How many lines of the data contain the word "Lemma"? Give only that number.

- Opening Delimiter -

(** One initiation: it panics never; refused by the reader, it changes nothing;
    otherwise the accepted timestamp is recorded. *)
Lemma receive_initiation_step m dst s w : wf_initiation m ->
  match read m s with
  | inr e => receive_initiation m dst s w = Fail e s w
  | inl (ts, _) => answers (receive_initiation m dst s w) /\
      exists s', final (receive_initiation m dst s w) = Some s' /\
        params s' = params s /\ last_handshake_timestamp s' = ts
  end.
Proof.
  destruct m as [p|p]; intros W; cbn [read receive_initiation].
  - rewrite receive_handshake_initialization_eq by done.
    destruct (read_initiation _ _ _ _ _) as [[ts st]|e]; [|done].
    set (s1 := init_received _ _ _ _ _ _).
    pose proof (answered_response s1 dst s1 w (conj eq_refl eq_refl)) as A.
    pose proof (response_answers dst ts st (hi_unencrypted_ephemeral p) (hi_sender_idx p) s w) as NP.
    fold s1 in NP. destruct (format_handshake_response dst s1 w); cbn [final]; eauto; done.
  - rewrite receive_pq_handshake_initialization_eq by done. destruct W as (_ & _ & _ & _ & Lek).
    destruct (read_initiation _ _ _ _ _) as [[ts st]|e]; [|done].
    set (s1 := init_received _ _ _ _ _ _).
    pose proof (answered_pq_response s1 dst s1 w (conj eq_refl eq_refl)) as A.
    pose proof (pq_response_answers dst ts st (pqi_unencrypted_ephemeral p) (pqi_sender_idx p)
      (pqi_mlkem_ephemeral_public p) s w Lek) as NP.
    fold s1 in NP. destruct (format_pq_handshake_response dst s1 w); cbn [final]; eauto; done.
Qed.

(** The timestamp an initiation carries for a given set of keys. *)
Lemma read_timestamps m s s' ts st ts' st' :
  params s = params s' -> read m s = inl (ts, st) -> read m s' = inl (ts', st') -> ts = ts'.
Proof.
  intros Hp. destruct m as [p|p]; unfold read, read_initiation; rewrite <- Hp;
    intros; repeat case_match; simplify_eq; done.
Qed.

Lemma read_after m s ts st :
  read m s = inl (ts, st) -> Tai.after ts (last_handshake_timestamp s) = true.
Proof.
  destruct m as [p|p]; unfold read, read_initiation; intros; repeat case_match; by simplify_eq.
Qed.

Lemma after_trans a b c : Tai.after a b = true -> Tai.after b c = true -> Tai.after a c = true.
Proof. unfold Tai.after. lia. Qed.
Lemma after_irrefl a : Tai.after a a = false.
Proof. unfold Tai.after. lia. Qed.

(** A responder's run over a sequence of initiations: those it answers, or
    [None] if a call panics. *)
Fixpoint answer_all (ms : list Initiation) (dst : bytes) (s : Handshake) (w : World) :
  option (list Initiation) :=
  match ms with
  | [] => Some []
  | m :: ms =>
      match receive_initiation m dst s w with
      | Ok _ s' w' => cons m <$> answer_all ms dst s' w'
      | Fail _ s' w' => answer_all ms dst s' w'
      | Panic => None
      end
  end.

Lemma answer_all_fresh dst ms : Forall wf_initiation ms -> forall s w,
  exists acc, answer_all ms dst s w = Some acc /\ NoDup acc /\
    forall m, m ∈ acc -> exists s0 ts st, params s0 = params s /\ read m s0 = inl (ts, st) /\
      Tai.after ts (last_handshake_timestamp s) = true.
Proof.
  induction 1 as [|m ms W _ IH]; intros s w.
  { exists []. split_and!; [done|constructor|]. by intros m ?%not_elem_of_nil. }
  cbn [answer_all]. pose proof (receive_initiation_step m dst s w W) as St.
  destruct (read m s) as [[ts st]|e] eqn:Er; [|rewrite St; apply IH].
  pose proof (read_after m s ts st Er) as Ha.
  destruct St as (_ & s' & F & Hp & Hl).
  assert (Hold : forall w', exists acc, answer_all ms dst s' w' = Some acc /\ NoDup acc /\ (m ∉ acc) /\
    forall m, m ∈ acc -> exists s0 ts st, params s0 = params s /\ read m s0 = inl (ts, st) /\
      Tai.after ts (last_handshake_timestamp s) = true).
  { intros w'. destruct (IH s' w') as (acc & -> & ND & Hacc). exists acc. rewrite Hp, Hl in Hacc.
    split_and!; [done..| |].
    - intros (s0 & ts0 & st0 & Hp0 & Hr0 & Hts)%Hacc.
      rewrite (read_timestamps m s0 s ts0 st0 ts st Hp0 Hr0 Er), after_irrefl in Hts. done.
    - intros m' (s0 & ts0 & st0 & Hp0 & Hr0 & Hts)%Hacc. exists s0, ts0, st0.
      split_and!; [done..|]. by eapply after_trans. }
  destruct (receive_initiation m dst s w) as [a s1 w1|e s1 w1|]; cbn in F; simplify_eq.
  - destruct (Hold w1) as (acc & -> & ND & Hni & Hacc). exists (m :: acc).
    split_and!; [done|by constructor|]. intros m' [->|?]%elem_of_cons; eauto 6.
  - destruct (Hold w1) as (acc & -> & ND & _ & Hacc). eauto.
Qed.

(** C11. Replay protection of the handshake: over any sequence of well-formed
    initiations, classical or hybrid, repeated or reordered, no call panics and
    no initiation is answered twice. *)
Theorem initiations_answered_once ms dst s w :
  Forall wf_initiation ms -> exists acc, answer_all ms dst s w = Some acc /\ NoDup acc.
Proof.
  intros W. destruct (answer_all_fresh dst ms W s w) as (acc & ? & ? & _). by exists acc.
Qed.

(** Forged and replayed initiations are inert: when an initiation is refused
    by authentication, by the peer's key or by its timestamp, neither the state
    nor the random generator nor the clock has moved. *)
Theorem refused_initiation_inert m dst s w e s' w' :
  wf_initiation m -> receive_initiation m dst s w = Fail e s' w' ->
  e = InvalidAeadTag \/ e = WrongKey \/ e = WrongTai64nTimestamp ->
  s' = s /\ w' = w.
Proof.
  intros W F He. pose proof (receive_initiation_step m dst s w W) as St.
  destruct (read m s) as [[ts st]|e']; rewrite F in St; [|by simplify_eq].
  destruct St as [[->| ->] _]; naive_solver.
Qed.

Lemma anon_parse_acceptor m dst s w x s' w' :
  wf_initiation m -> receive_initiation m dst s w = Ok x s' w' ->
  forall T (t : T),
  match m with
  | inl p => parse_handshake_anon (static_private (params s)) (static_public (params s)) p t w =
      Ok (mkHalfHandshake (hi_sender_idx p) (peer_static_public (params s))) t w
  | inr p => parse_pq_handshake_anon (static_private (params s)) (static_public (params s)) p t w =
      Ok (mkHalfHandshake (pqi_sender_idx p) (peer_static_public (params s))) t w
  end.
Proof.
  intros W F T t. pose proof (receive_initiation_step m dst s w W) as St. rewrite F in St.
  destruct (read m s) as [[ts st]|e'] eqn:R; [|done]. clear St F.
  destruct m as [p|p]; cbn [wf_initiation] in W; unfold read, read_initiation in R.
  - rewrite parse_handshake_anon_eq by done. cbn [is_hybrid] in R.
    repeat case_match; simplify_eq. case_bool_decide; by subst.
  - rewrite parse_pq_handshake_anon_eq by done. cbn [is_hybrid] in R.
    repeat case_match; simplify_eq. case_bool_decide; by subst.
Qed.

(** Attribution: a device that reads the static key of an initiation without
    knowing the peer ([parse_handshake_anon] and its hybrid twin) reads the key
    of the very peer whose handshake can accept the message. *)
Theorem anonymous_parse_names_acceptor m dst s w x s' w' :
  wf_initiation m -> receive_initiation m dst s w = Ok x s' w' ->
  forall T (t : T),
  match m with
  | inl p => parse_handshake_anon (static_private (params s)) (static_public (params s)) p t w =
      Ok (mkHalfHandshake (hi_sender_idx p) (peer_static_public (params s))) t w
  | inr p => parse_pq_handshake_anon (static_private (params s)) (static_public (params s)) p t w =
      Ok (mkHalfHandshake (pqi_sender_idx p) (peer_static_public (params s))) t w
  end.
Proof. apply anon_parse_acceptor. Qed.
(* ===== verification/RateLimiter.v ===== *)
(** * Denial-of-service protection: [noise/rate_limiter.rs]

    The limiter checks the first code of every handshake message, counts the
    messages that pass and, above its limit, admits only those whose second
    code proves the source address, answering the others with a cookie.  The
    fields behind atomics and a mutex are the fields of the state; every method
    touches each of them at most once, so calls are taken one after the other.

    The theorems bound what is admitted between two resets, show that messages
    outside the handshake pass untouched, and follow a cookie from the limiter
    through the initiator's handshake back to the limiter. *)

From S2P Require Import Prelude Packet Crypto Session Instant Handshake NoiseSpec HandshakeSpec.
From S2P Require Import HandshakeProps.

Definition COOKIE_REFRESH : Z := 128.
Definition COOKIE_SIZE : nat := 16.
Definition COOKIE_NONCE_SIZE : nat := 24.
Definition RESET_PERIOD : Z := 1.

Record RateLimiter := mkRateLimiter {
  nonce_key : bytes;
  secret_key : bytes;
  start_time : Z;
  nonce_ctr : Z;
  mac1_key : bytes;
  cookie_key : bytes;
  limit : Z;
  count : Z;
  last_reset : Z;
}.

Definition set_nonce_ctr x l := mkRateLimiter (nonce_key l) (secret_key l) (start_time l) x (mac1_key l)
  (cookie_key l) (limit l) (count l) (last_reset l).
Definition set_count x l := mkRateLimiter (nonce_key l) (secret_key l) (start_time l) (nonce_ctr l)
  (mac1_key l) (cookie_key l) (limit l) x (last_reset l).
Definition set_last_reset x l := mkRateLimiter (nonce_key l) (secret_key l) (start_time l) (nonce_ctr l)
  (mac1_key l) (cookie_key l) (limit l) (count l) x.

- Closing Delimiter -
- Opening Delimiter -

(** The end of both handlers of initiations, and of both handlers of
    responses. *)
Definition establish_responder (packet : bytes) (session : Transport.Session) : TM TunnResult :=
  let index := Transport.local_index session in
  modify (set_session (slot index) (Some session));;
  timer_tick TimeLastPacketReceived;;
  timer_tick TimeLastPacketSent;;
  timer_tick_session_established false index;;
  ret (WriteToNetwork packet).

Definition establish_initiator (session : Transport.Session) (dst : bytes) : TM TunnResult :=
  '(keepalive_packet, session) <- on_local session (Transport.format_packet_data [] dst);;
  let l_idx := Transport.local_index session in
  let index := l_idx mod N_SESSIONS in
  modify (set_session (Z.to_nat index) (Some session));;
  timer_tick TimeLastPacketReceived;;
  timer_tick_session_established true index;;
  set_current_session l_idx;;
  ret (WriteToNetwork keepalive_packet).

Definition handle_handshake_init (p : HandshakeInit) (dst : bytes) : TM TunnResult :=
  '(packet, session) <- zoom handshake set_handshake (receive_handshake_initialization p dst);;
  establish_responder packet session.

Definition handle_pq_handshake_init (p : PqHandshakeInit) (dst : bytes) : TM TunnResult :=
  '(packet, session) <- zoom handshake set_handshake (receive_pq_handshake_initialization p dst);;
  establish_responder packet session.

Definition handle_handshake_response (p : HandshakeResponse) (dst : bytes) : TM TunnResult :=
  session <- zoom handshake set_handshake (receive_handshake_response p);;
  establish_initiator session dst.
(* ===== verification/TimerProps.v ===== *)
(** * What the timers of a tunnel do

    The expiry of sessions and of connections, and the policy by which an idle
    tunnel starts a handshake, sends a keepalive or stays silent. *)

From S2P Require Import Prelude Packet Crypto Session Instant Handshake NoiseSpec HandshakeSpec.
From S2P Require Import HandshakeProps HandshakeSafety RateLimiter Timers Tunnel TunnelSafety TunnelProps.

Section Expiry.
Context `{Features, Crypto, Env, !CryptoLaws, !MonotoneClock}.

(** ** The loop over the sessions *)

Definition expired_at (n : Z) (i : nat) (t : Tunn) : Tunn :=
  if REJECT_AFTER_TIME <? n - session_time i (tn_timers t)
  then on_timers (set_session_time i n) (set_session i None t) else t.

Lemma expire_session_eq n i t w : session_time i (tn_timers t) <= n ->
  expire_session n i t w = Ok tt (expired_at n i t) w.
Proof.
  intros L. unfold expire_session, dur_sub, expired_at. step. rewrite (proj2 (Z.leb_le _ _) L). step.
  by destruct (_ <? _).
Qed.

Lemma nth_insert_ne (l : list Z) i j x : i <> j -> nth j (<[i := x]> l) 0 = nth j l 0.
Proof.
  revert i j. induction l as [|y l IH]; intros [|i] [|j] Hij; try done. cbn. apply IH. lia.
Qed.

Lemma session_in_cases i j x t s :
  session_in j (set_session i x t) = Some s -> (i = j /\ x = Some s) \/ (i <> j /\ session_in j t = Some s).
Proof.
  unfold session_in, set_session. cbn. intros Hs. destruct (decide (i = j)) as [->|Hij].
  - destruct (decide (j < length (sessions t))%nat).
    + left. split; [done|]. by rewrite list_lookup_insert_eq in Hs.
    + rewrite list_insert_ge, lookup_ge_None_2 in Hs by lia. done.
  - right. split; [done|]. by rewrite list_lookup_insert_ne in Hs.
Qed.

- Closing Delimiter -

## SOLUTION TO THIS PROBLEM
10